Using this test, administrators can figure out the count of background read repairs coordinated by the node and the read repairs attempted by the node. In addition, this test also reveals the full data digests coordinated by the node. By analyzing the count of read repairs at regular intervals, administrators can figure out the erratic pattern of read repairs performed on the node and figure out the exact cause of such erratic behavior in updating the node with the latest data information.

Target of the test : A Cassandra Database

Agent deploying the test : An external/remote agent

Outputs of the test : One set of results for the target Cassandra Database node being monitored.

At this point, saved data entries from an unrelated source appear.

(* ===== verification/NasTypes.v ===== *)
(** * lib/nas/nasType: the accessors

    One Module per type of nasType, with its constructor and the accessors of
    its fields, each with the constants the source has. *)

From S2P Require Import Prelude NasMessage NasAccess.

#[local] Open Scope Z_scope.

Module ABBA.
Definition GetIei : IE → Z := Iei.
Definition SetIei : Z → IE → IE := with_Iei.
Definition GetLen : IE → Z := Len.
Definition SetLen : Z → IE → IE := make_buffer.
Definition GetABBAContents : IE → list Z := get_contents.
Definition SetABBAContents : list Z → IE → IE := set_contents.
Definition NewABBA (iei : Z) : IE := SetIei iei (zero_type 0).
End ABBA.

Module Additional5GSecurityInformation.
Definition GetIei : IE → Z := Iei.
Definition SetIei : Z → IE → IE := with_Iei.
Definition GetLen : IE → Z := Len.
Definition SetLen : Z → IE → IE := with_Len.
Definition GetRINMR : IE → Z := get_bits 2 1 1.
Definition SetRINMR : Z → IE → IE := set_bits 253 1 1.
Definition GetHDP : IE → Z := get_bits 1 0 0.
Definition SetHDP : Z → IE → IE := set_bits 254 1 0.
Definition NewAdditional5GSecurityInformation (iei : Z) : IE := SetIei iei (zero_type 1).
End Additional5GSecurityInformation.

Module AdditionalGUTI.
Definition GetIei : IE → Z := Iei.
Definition SetIei : Z → IE → IE := with_Iei.
Definition GetLen : IE → Z := Len.
Definition SetLen : Z → IE → IE := with_Len.
Definition GetSpare : IE → outcome Z := get_bits_at 0 4 3 3.
Definition SetSpare : Z → IE → outcome IE := set_bits_at 0 247 1 3.
Definition GetTypeOfIdentity : IE → outcome Z := get_bits_at 0 3 0 0.
Definition SetTypeOfIdentity : Z → IE → outcome IE := set_bits_at 0 248 7 0.
Definition GetMCCDigit2 : IE → outcome Z := get_bits_at 1 8 4 4.
Definition SetMCCDigit2 : Z → IE → outcome IE := set_bits_at 1 15 15 4.
Definition GetMCCDigit1 : IE → outcome Z := get_bits_at 1 4 0 0.
Definition SetMCCDigit1 : Z → IE → outcome IE := set_bits_at 1 240 15 0.
Definition GetMNCDigit3 : IE → outcome Z := get_bits_at 2 8 4 4.
Definition SetMNCDigit3 : Z → IE → outcome IE := set_bits_at 2 15 15 4.
Definition GetMCCDigit3 : IE → outcome Z := get_bits_at 2 4 0 0.
Definition SetMCCDigit3 : Z → IE → outcome IE := set_bits_at 2 240 15 0.
Definition GetMNCDigit2 : IE → outcome Z := get_bits_at 3 8 4 4.
Definition SetMNCDigit2 : Z → IE → outcome IE := set_bits_at 3 15 15 4.
Definition GetMNCDigit1 : IE → outcome Z := get_bits_at 3 4 0 0.
Definition SetMNCDigit1 : Z → IE → outcome IE := set_bits_at 3 240 15 0.
Definition GetAMFRegionID : IE → outcome Z := get_at 4.
Definition SetAMFRegionID : Z → IE → outcome IE := set_at 4.
Definition GetAMFSetID : IE → outcome Z := get_ten_bits 5 6.
Definition SetAMFSetID : Z → IE → outcome IE := set_ten_bits 5 6.
Definition GetAMFPointer : IE → outcome Z := get_bits_at 6 6 0 0.
Definition SetAMFPointer : Z → IE → outcome IE := set_bits_at 6 192 63 0.
Definition GetTMSI5G : IE → outcome (list Z) := get_range 7 11.
Definition SetTMSI5G : list Z → IE → outcome IE := set_range 7 11.
Definition NewAdditionalGUTI (iei : Z) : IE := SetIei iei (zero_type 11).
End AdditionalGUTI.

Module AdditionalInformation.
Definition GetIei : IE → Z := Iei.
Definition SetIei : Z → IE → IE := with_Iei.
Definition GetLen : IE → Z := Len.
Definition SetLen : Z → IE → IE := make_buffer.
Definition GetAdditionalInformationValue : IE → list Z := get_contents.
Definition SetAdditionalInformationValue : list Z → IE → IE := set_contents.
Definition NewAdditionalInformation (iei : Z) : IE := SetIei iei (zero_type 0).
End AdditionalInformation.

Module AllowedNSSAI.
Definition GetIei : IE → Z := Iei.
Definition SetIei : Z → IE → IE := with_Iei.
Definition GetLen : IE → Z := Len.
Definition SetLen : Z → IE → IE := make_buffer.
Definition GetSNSSAIValue : IE → list Z := get_contents.
Definition SetSNSSAIValue : list Z → IE → IE := set_contents.
Definition NewAllowedNSSAI (iei : Z) : IE := SetIei iei (zero_type 0).
End AllowedNSSAI.

Module AllowedPDUSessionStatus.
Definition GetIei : IE → Z := Iei.
Definition SetIei : Z → IE → IE := with_Iei.
Definition GetLen : IE → Z := Len.
Definition SetLen : Z → IE → IE := make_buffer.
Definition GetPSI7 : IE → outcome Z := get_bits_at 0 8 7 7.
Definition SetPSI7 : Z → IE → outcome IE := set_bits_at 0 127 1 7.
Definition GetPSI6 : IE → outcome Z := get_bits_at 0 7 6 6.
Definition SetPSI6 : Z → IE → outcome IE := set_bits_at 0 191 1 6.
Definition GetPSI5 : IE → outcome Z := get_bits_at 0 6 5 5.
Definition SetPSI5 : Z → IE → outcome IE := set_bits_at 0 223 1 5.
Definition GetPSI4 : IE → outcome Z := get_bits_at 0 5 4 4.
Definition SetPSI4 : Z → IE → outcome IE := set_bits_at 0 239 1 4.
Definition GetPSI3 : IE → outcome Z := get_bits_at 0 4 3 3.
Definition SetPSI3 : Z → IE → outcome IE := set_bits_at 0 247 1 3.
Definition GetPSI2 : IE → outcome Z := get_bits_at 0 3 2 2.
Definition SetPSI2 : Z → IE → outcome IE := set_bits_at 0 251 1 2.
Definition GetPSI1 : IE → outcome Z := get_bits_at 0 2 1 1.
Definition SetPSI1 : Z → IE → outcome IE := set_bits_at 0 253 1 1.
Definition GetPSI0 : IE → outcome Z := get_bits_at 0 1 0 0.
Definition SetPSI0 : Z → IE → outcome IE := set_bits_at 0 254 1 0.
Definition GetPSI15 : IE → outcome Z := get_bits_at 1 8 7 7.
Definition SetPSI15 : Z → IE → outcome IE := set_bits_at 1 127 1 7.
Definition GetPSI14 : IE → outcome Z := get_bits_at 1 7 6 6.
Definition SetPSI14 : Z → IE → outcome IE := set_bits_at 1 191 1 6.
Definition GetPSI13 : IE → outcome Z := get_bits_at 1 6 5 5.
Definition SetPSI13 : Z → IE → outcome IE := set_bits_at 1 223 1 5.
Definition GetPSI12 : IE → outcome Z := get_bits_at 1 5 4 4.
Definition SetPSI12 : Z → IE → outcome IE := set_bits_at 1 239 1 4.
Definition GetPSI11 : IE → outcome Z := get_bits_at 1 4 3 3.
Definition SetPSI11 : Z → IE → outcome IE := set_bits_at 1 247 1 3.
Definition GetPSI10 : IE → outcome Z := get_bits_at 1 3 2 2.
Definition SetPSI10 : Z → IE → outcome IE := set_bits_at 1 251 1 2.
Definition GetPSI9 : IE → outcome Z := get_bits_at 1 2 1 1.
Definition SetPSI9 : Z → IE → outcome IE := set_bits_at 1 253 1 1.
Definition GetPSI8 : IE → outcome Z := get_bits_at 1 1 0 0.
Definition SetPSI8 : Z → IE → outcome IE := set_bits_at 1 254 1 0.
Definition GetSpare : IE → outcome (list Z) := get_rest 2.
Definition SetSpare : list Z → IE → outcome IE := set_rest 2.
Definition NewAllowedPDUSessionStatus (iei : Z) : IE := SetIei iei (zero_type 0).
End AllowedPDUSessionStatus.

Module AllowedSSCMode.
Definition GetIei : IE → Z := get_bits 8 4 4.
Definition SetIei : Z → IE → IE := set_bits 15 15 4.
Definition GetSSC3 : IE → Z := get_bits 3 2 2.
Definition SetSSC3 : Z → IE → IE := set_bits 251 1 2.
Definition GetSSC2 : IE → Z := get_bits 2 1 1.
Definition SetSSC2 : Z → IE → IE := set_bits 253 1 1.
Definition GetSSC1 : IE → Z := get_bits 1 0 0.
Definition SetSSC1 : Z → IE → IE := set_bits 254 1 0.
Definition NewAllowedSSCMode (iei : Z) : IE := SetIei iei (zero_type 1).
End AllowedSSCMode.

Module AlwaysonPDUSessionIndication.
Definition GetIei : IE → Z := get_bits 8 4 4.
Definition SetIei : Z → IE → IE := set_bits 15 15 4.
Definition GetAPSI : IE → Z := get_bits 1 0 0.
Definition SetAPSI : Z → IE → IE := set_bits 254 1 0.
Definition NewAlwaysonPDUSessionIndication (iei : Z) : IE := SetIei iei (zero_type 1).
End AlwaysonPDUSessionIndication.

Module AlwaysonPDUSessionRequested.
Definition GetIei : IE → Z := get_bits 8 4 4.
Definition SetIei : Z → IE → IE := set_bits 15 15 4.
Definition GetAPSR : IE → Z := get_bits 1 0 0.
Definition SetAPSR : Z → IE → IE := set_bits 254 1 0.
Definition NewAlwaysonPDUSessionRequested (iei : Z) : IE := SetIei iei (zero_type 1).
End AlwaysonPDUSessionRequested.

Module AuthenticationFailureMessageIdentity.
Definition GetMessageType : IE → Z := octet.
Definition SetMessageType : Z → IE → IE := set_octet.
Definition NewAuthenticationFailureMessageIdentity : IE := zero_type 1.
End AuthenticationFailureMessageIdentity.

Module AuthenticationFailureParameter.
Definition GetIei : IE → Z := Iei.
Definition SetIei : Z → IE → IE := with_Iei.
Definition GetLen : IE → Z := Len.
Definition SetLen : Z → IE → IE := with_Len.
Definition GetAuthenticationFailureParameter : IE → outcome (list Z) := get_range 0 14.
Definition SetAuthenticationFailureParameter : list Z → IE → outcome IE := set_range 0 14.
Definition NewAuthenticationFailureParameter (iei : Z) : IE := SetIei iei (zero_type 14).
End AuthenticationFailureParameter.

Configurable parameters for the test
Parameters	Description
Test Period	How often should the test be executed.
Host	The host for which the test is to be configured.
Port	The port on which the specified host listens. By default, this is 9042.
JMX Remote Port	Here, specify the port at which the JMX listens for requests from remote hosts. Ensure that you specify the same port that you configured in the cassandra-env.sh file (if the target Cassandra Database node is installed on a Unix host) or the cassandra-env.ps1 file (if the target Cassandra Database node is installed on a Windows host) in the <CASSANDRA_HOME> directory used by the target Cassandra Database node. To know how to specify the remote port, refer to Enabling JMX Support for JRE.
JMX User and JMX Password	If JMX requires authentication only (but no security), then ensure that the user and password parameters are configured with the credentials of a user with read-write access to JMX. To know how to create this user, refer to Configuring the eG Agent to Support JMX Authentication.
Confirm Password	Confirm the Password by retyping it in this text box.

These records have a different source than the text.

(* ===== verification/NasFields.v ===== *)
(** * lib/nas/nasType: the fields of information elements

    Every pair of accessors of nasType with the octets and bits its comment
    documents, and the proof that the accessors read and write just these. *)

From S2P Require Import Prelude Milenage NasMessage NasAccess NasTypes.

#[local] Open Scope Z_scope.
#[local] Open Scope go_scope.

(** ** Tables *)

(** A field within one octet: [f_array] tells an Octet or Buffer of several
    octets from a single one; "Row, sBit, len" are those of the comment. *)
Record field := MkField {
  f_type : string; f_name : string; f_array : bool;
  f_get : IE → outcome Z; f_set : Z → IE → outcome IE;
  f_row : nat; f_sBit : Z; f_len : Z }.
Definition single (type name : string) (get : IE → Z) (set : Z → IE → IE) (sBit len : Z) : field :=
  MkField type name false (λ a, Ret (get a)) (λ v a, Ret (set v a)) 0 sBit len.
Definition f_lo (f : field) : Z := f_sBit f - f_len f.

(** Octets [r_first] to [r_last]. *)
Record range_field := MkRange {
  r_type : string; r_name : string; r_get : IE → outcome (list Z); r_set : list Z → IE → outcome IE;
  r_first : Z; r_last : Z }.

(** The octets from [t_first] on. *)
Record rest_field := MkRest {
  t_type : string; t_name : string; t_get : IE → outcome (list Z); t_set : list Z → IE → outcome IE; t_first : Z }.

(** Ten bits over two octets. *)
Record ten_field := MkTen {
  w_type : string; w_name : string; w_get : IE → outcome Z; w_set : Z → IE → outcome IE; w_high : nat; w_low : nat }.

(** A whole Buffer, and the call that makes it. *)
Record buffer_field := MkBuffer {
  b_type : string; b_name : string; b_make : Z → IE → IE; b_get : IE → list Z; b_set : list Z → IE → IE }.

Measurements made by the test
Measurement	Description	Measurement Unit	Interpretation
Background repaired	Indicates the number of background read repairs coordinated by the node.	Number	A high value for this measure indicates that the data requested is out of date and is being updated. This may indicate that there was a delay in update process or a sudden unavailability of the node due to network issues etc.
Read repair attempts	Indicates the number of read repairs attempted by the node.	Number	A high value indicates that the read repair is carried out to update the replica nodes that are out-of-date. This may also indicate that there was a delay in update process or a sudden unavailability of the node due to network issues etc.
Repaired blocking	Indicates the number of full data digests coordinated by the node.	Number	On any consistency level that involves more than one node (i.e., all except ANY and ONE), if the read digests do not match up, read repair is done in a blocking fashion before returning results. This means that if the repair does not complete on time, the read requests fail.